>>>

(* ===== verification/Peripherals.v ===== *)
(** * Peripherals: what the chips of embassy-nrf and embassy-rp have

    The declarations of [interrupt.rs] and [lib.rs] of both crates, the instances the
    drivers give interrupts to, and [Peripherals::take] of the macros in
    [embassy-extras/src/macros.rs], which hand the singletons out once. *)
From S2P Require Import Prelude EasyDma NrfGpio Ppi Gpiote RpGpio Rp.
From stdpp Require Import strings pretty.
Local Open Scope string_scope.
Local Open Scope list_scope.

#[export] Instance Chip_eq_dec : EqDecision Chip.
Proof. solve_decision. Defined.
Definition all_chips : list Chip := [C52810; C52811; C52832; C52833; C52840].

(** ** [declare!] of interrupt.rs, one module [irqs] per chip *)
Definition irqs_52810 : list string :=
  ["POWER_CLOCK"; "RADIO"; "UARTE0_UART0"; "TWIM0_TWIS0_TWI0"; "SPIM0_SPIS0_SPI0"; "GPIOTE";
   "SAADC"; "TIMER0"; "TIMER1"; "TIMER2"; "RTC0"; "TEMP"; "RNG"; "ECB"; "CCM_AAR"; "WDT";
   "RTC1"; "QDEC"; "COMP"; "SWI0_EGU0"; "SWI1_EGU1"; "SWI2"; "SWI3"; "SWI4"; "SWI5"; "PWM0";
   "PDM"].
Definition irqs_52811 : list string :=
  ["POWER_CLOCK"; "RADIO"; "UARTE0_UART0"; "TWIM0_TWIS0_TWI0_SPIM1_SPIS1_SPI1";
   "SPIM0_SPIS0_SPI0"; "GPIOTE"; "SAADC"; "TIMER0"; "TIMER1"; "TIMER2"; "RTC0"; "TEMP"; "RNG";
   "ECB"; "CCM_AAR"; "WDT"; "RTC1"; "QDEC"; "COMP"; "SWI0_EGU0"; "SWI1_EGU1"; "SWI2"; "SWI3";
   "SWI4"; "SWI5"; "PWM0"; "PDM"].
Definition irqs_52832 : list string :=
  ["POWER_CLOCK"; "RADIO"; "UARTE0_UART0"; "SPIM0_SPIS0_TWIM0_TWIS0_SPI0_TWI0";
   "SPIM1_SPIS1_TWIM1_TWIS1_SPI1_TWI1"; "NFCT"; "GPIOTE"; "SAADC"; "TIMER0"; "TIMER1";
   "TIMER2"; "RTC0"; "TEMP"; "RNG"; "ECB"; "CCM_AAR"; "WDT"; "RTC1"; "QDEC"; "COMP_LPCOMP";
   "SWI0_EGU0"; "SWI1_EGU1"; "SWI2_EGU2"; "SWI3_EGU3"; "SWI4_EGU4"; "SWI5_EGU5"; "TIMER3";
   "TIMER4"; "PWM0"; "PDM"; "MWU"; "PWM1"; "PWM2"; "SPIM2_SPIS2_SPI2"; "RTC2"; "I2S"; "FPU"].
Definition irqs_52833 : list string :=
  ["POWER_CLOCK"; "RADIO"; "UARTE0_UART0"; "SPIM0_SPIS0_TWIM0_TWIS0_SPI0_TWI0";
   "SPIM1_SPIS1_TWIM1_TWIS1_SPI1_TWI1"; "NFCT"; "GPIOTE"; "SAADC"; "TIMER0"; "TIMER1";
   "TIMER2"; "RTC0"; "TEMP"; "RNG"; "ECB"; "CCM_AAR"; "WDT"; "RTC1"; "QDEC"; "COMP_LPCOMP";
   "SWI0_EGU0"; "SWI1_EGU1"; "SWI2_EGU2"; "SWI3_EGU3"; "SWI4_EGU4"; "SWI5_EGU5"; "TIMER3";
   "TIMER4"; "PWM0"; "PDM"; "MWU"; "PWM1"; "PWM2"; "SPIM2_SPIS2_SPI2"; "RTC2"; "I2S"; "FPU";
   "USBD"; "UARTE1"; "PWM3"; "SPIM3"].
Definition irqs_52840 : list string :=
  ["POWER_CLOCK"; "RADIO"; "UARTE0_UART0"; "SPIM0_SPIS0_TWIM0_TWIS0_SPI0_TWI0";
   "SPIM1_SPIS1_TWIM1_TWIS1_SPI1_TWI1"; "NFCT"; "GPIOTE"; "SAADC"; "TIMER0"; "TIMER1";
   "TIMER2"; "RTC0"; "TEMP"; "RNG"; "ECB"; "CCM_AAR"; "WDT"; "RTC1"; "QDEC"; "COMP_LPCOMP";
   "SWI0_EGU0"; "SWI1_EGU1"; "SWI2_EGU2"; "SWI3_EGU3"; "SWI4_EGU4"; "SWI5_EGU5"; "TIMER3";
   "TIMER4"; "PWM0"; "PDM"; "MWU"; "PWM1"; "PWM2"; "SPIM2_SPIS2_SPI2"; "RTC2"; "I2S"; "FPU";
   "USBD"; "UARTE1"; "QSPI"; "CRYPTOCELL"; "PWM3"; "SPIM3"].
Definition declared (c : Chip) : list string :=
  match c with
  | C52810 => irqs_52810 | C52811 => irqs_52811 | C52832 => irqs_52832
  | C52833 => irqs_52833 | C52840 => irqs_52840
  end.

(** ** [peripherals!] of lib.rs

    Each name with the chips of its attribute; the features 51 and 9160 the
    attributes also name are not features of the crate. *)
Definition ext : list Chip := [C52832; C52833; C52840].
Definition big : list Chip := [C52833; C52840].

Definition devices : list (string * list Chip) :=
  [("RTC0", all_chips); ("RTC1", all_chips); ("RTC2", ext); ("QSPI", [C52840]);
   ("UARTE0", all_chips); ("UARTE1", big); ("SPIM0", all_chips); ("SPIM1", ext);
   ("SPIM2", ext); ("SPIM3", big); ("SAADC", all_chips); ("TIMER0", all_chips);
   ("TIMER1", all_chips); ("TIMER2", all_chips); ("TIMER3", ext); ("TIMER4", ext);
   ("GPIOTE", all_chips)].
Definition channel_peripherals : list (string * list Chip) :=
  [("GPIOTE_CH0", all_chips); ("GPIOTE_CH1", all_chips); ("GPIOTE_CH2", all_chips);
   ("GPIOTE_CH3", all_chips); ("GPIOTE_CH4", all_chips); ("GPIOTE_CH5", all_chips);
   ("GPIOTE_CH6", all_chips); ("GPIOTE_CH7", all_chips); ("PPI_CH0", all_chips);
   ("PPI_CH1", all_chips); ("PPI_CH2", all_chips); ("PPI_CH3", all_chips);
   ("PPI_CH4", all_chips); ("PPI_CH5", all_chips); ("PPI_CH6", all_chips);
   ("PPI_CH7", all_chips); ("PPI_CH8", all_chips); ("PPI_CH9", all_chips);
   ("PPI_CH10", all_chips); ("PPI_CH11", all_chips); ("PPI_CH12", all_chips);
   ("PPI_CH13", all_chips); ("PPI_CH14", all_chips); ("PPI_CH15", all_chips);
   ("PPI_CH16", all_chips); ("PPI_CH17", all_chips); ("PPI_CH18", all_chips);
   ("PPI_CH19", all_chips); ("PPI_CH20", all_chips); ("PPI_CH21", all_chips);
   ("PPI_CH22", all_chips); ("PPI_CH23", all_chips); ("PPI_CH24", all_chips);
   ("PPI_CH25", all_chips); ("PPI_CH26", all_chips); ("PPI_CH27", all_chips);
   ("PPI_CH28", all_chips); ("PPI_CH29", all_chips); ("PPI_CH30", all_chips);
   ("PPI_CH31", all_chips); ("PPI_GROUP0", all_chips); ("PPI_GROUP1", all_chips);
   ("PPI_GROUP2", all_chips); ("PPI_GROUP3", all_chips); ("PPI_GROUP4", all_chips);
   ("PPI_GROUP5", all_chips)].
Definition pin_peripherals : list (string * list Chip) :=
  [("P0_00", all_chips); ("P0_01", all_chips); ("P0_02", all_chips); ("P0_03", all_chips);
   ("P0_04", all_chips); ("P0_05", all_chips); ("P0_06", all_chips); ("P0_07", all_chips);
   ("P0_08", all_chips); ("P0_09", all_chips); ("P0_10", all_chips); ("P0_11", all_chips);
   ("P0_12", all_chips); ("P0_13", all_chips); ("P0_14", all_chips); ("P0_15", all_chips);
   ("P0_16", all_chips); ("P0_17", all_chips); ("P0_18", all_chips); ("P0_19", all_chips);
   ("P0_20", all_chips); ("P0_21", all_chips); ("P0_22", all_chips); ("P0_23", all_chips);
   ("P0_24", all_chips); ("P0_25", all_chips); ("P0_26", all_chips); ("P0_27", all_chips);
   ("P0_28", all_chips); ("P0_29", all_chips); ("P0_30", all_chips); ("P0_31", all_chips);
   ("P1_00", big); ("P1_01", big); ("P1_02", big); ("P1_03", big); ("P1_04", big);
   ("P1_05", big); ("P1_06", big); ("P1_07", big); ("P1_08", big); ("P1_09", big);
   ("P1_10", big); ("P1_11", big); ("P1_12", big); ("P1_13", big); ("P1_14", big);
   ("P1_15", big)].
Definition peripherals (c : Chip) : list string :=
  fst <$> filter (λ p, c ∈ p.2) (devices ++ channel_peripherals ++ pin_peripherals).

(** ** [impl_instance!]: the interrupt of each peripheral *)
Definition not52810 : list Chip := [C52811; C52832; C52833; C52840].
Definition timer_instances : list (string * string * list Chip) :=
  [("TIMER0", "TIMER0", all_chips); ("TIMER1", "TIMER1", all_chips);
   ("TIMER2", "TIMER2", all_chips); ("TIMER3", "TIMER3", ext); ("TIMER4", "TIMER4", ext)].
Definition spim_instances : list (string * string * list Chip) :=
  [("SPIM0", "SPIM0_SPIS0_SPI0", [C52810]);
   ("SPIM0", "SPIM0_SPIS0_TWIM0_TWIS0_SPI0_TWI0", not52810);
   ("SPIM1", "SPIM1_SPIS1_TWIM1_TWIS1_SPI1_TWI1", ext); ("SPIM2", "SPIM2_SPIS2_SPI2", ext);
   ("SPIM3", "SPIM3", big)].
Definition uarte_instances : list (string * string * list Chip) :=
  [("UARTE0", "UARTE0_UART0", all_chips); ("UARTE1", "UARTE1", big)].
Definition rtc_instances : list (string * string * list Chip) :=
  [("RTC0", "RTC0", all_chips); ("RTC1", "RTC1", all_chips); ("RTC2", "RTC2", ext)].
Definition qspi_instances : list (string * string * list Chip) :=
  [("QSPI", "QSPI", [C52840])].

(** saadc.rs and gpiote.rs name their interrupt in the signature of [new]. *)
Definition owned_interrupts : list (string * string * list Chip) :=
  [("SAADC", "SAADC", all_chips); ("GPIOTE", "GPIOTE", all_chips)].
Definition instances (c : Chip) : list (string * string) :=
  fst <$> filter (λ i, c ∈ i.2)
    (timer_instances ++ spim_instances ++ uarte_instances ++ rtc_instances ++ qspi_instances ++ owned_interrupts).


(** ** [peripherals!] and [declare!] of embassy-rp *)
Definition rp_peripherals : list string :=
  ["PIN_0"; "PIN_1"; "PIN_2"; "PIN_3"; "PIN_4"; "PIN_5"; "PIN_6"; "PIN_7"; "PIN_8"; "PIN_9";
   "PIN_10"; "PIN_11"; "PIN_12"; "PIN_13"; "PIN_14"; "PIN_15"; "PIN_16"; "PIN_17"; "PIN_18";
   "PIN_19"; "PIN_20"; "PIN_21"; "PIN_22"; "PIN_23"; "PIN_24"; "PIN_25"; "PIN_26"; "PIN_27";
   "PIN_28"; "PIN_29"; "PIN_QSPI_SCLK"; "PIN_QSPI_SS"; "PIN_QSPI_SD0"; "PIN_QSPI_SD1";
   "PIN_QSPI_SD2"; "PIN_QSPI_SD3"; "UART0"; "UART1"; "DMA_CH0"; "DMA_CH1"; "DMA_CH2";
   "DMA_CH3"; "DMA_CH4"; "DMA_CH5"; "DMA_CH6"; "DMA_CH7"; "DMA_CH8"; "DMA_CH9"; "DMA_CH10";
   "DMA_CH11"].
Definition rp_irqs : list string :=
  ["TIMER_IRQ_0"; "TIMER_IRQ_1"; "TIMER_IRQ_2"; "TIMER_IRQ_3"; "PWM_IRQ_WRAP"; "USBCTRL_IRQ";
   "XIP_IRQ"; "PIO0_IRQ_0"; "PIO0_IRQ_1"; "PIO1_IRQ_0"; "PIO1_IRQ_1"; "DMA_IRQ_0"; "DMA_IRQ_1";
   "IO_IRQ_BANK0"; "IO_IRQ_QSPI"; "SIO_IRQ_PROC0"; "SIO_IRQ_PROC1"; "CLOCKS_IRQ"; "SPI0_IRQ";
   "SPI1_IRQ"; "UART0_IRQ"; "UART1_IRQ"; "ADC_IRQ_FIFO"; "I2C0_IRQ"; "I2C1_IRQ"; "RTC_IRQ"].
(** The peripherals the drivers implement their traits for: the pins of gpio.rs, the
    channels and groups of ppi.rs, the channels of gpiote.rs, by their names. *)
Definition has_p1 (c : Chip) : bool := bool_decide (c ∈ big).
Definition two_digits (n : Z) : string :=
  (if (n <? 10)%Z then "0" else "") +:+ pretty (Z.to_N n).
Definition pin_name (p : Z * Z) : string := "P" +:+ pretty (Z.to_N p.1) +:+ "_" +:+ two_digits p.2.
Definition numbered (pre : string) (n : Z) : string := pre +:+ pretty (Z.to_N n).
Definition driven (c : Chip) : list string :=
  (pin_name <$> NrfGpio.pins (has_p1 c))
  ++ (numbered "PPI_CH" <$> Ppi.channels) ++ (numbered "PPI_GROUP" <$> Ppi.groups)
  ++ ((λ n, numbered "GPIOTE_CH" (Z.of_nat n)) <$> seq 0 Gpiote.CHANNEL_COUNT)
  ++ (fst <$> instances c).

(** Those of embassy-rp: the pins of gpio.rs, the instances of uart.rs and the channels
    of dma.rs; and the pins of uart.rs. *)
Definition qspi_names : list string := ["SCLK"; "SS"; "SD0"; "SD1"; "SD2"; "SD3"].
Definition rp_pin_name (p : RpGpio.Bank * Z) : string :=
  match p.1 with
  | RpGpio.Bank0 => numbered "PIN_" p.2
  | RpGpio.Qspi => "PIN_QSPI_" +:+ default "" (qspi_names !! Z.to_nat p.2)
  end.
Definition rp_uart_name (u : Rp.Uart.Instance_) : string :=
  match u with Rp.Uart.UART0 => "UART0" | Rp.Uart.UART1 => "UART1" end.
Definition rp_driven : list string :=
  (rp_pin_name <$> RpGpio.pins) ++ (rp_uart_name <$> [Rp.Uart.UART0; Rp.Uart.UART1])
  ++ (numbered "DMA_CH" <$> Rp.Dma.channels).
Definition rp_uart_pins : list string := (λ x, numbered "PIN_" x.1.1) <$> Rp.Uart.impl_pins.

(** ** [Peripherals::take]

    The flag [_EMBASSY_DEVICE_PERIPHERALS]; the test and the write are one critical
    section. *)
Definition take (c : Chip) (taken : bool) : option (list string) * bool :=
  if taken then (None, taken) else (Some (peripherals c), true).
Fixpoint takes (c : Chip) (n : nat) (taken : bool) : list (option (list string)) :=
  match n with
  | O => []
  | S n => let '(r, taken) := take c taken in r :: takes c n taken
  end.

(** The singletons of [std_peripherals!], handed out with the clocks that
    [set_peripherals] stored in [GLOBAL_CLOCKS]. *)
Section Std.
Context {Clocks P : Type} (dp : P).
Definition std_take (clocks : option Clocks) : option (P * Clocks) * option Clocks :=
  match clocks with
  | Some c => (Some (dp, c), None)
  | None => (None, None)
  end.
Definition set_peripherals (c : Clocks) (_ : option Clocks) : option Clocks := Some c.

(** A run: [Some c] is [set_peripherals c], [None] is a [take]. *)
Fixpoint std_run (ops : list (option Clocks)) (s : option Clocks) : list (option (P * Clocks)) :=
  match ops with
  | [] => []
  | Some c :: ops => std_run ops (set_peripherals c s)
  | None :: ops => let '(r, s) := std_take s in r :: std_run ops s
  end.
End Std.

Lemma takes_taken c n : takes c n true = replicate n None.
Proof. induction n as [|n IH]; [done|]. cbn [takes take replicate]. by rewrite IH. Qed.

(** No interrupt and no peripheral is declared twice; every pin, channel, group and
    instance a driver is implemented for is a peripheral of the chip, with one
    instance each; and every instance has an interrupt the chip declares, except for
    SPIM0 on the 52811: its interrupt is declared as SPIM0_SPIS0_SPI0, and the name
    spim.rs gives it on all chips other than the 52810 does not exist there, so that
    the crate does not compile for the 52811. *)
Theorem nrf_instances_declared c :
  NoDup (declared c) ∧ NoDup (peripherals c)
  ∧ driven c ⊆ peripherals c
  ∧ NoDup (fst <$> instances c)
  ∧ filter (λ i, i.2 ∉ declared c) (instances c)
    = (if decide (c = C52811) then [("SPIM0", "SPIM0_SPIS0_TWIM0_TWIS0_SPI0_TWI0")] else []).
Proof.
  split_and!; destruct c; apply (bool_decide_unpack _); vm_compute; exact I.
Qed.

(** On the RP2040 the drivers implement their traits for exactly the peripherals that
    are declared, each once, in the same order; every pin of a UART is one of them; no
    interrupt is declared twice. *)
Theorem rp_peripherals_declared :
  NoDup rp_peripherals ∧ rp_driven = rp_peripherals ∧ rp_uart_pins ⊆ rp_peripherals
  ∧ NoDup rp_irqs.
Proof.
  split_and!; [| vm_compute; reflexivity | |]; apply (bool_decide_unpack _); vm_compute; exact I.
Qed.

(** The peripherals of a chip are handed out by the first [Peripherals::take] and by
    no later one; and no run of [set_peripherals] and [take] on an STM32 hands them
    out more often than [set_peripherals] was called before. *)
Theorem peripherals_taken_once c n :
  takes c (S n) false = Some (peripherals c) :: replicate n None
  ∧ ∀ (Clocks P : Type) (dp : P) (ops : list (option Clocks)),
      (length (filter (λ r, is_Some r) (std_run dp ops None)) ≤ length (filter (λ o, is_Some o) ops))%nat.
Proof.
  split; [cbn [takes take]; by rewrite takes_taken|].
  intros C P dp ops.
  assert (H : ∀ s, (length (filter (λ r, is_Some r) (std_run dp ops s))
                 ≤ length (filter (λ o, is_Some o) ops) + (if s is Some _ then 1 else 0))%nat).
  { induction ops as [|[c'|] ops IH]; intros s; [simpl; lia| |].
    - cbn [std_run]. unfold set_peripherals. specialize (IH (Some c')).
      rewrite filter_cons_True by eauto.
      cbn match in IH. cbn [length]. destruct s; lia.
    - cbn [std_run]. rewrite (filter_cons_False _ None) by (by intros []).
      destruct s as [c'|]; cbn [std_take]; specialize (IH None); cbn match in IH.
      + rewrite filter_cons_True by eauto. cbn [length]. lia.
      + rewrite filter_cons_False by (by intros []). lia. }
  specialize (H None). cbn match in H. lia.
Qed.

<<<

Exercise: From the listing above, collect each line in which the string "Local" appears.

Solution for this task:
Local Open Scope string_scope.
Local Open Scope list_scope.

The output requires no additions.